“Everybody’s anxious,” my friend messaged. “Everybody’s anxious.” It sounds true, I know. But it isn’t true. At least five of my hyper-anxious psychotherapy patients have been miraculously calmed by the whole planet acting out their inner drama on their behalf.
“I feel weird for not being in a panic. Maybe it’s coming? Maybe I’m numb but it will hit me later?” They are in a bit of a panic about not being in a panic. But the fact is, they’ve been proved right – the world is a dangerous and hostile place where death lurks mysteriously around every corner. And now that the planet has finally heard their hyper-anxious message, they can completely relax. “I am cocooned and I think I’ll stay like this even when it’s over,” a patient said to me yesterday. Some people who always suffer from chronic anxiety, whatever the political, virological or socio-economic weather, feel they have at last been issued the permission they’ve been seeking all their lives – relax, there’s really nothing you can do about it.
At The Mind Field we had a meeting of all the therapists to discuss the issues around Coronavirus and how to deal with everyone talking a) about the same issue and b) about something in which we too are personally involved. But, surprisingly, my experience has been that fear of the virus has come up very little with patients in the past two weeks. What has happened is that things in general have been pulled into very sharp focus – those in bad relationships are having to confront that in quarantine, people are leaving countries they’ve called home for countries of origin they didn’t miss, emotional life seems to be distilled down to an essence in which only the fundamentals remain.
Even in psychotherapy it feels as if all the candy floss people whip up to mask what’s really going on (the stick in this, admittedly not brilliant, analogy) is dropping away. A patient who couldn’t face lock-down with her abuser finally left, another who has spent five years unable to leave a punishing job that took the role of an abusive relationship for a quieter family life in Turkey has taken the family to quarantine by the sea in Turkey. Another workaholic, consumed by a very toxic job, took the last flight out of a war zone to find herself with her beloved but neglected boyfriend in the German countryside. A development worker about to leave for Western Europe realised in an epiphany that his home was now here in Beirut and he would stay (after years of fretful indecision). Enforced stillness makes us realise where and with whom we would most like to be still (even when this is unachievable – I miss you!).

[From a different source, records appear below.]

(** The error handler reads [error.errorCode] without a guard: on
    [null] or [undefined] it throws a [TypeError] and shows nothing. *)
Theorem onError_nullish (variantOf : jsval -> string) (w : world) (error : jsval) :
  is_nullish error = true ->
  wp_err (onError variantOf error) (fun e w' => e = TypeError /\ w' = w) w.
Proof.
  intros He. unfold onError. apply wp_err_bind_l.
  eapply wp_err_lift; [unfold get_prop; by rewrite He|]. done.
Qed.


End WithAnalytics.

(** C27: opening the visualization already shown does not add a history
    entry: the current entry is replaced by the same path with the
    [isOpening] state; opening another one pushes it, keeping the current
    entry behind it.  So opening the same visualization twice adds one
    entry, not two. *)
Theorem onOpen_same_path (id : string) (h : history) :
  onOpen id (onOpen id h) =
    mkHistory (past (onOpen id h)) (mkLocation ("/" ++ id) (JObj [("isOpening", JBool true)])) /\
  (pathname (present h) <> "/" ++ id -> onOpen id h = push h ("/" ++ id) JUndefined).
Proof.
  split.
  - unfold onOpen at 1. cbv zeta. assert (Hp : pathname (present (onOpen id h)) = "/" ++ id)
      by (unfold onOpen; by destruct (String.eqb _ _)).
    by rewrite Hp, String.eqb_refl.
  - intros Hne. unfold onOpen. cbv zeta. by rewrite (proj2 (String.eqb_neq _ _) Hne).
Qed.

(** ** Witnesses *)

Definition ex_details : jsval := JObj [("name", JStr "New"); ("description", JUndefined)].

Lemma onOpen_same_path_witness :
  onOpen "v1" initial_history = push initial_history "/v1" JUndefined.
Proof. apply (proj2 (onOpen_same_path "v1" initial_history)). discriminate. Defined.

Lemma rename_visualization_state_witness :
  wp (onRenameVisualization ex_details)
     (fun _ w' =>
        getVisualizationState (st_visualization (w_store w')) (st_current (w_store w')) =
        match getVisualizationState (st_visualization (w_store ex_saved_world))
                (st_current (w_store ex_saved_world)) with
        | STATE_UNSAVED => STATE_DIRTY
        | st => st
        end) ex_saved_world.
Proof.
  apply rename_visualization_state; [exact ex_saved_world_refs_ok | reflexivity | discriminate].
Defined.

Lemma load_disables_save_witness :
  wp (tDoLoadVisualization (JStr "v1") (JArr []) (Ok (ex_response ex_columns)))
     (fun _ w' =>
        getVisualizationState (st_visualization (w_store w')) (st_current (w_store w')) = STATE_SAVED /\
        saveOffered (w_store w') = false) ex_empty_world.
Proof.
  eapply (load_disables_save ex_empty_world _ _ _ (ex_visualization ex_columns));
    vm_compute; reflexivity.
Defined.

Definition ex_error (code : string) : jsval :=
  JObj [("errorCode", JStr code); ("message", JStr "Conflict"); ("httpStatusCode", JNum 409)].

Definition ex_variant (status : jsval) : string :=
  if eq_num status 409 then "warning" else "error".

Lemma onError_notifies_witness :
  wp (onError ex_variant (ex_error "E4030"))
     (fun _ w' =>
        w_store w' =
          rootReducer (w_store ex_saved_world)
            (RECEIVED_SNACKBAR_MESSAGE
               (mkSnackbar (ex_variant (prop_of (ex_error "E4030") "httpStatusCode"))
                  (if eq_str (prop_of (ex_error "E4030") "errorCode") "E4030"
                   then JStr "This visualization can't be deleted because it is used on one or more dashboards"
                   else prop_of (ex_error "E4030") "message") None)) /\
        w_heap w' = w_heap ex_saved_world /\ w_history w' = w_history ex_saved_world) ex_saved_world.
Proof. apply onError_notifies. reflexivity. Defined.

Lemma onError_nullish_witness :
  wp_err (onError ex_variant JNull) (fun e w' => e = TypeError /\ w' = ex_saved_world) ex_saved_world.
Proof. apply onError_nullish. reflexivity. Defined.

End MenuBarFacts.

But the quarantine has granted us another valuable permission – we’re allowed not to be coping. We’re suddenly allowed to say we’re anxious, we’re struggling, we’re bored, we’re lonely. We might have felt, no, we did feel, all these things before, but now all the ‘reach out’ messages of therapy, helplines and all mental health providers has been completely de-stigmatised. We’re all suddenly finding it’s allowed to reach out and say things we were once embarrassed to say – ‘I miss you,’ ‘I love you,’ ‘I can’t bear this,’ ‘I’m really scared.’
Last night in the bath (sorry, Elvin) I watched a live violin concert by Elvin Ganiyev on Instagram given from his sitting room (in Turkey, I think?). Ordinarily, you might pay upwards of $100 to hear Ganiyev play, but now he’s breaking our hearts for free, chatting, waving and smiling, in jeans, trainers and a setting so intimate it’s almost liver than live. I’m deep in the Italian countryside where the birdsong is deafening and the blossom is out and every day people send me hilarious memes, videos and songs, my own children (well, I say children….they are 19 and 21) are playing their instruments and posting videos of themselves playing, as are all of their friends from music school. Every Thursday and Sunday at 6pm we go out onto the balcony or into the garden to play and sing with the rest of Italy (in our case to an audience of the one old lady, a slightly distant next door) and my son’s Fiesole music school prescribes parts so that everyone is playing the same thing, creating an orchestra in central Florence that, sadly, we can only watch on video. People are lending out their dogs so that everyone can go for a walk and the whole country makes that Moretti advert, where the Italian man is sent his beer via a neighbourly pulley system to remind him to come to family lunch, a reality (which, actually, it was already – the only thing unrealistic about that advert is that it would be more likely an esspresso or a glass of wine that they family would send, otherwise it’s a completely accurate, gritty and unromanticised picture of Italian life).
It is a highly anxious time, of course it is, and only the lucky few can decide to learn the piano or work their way through cookbooks. The news is full of the horrors that await us just around the corner, the horrors being suffered by so many and the unpredictable terror that is racing unseen around the world (giving the sense of dread suffered by so many psychotherapy patients – certainly by me when I first went into an analysis – a very real manifestation). It is reminding me a lot of Moscow at the end of Communism in the obviously bad ways (shortages, confinement, public services no longer able to cope, uncertainty, deaths) and also in the good ways. Russians have always been very good at living as if you might die tomorrow (a very real threat throughout most of their history) and the West has developed a weird way of trying to pretend we will never die at all and something is very wrong if someone does so, under the age of about 90. The truth is, and always has been, you never know what’s going to happen so, in the meantime, what and who matters? These are things a lot of us are realising with an enormous release of joy.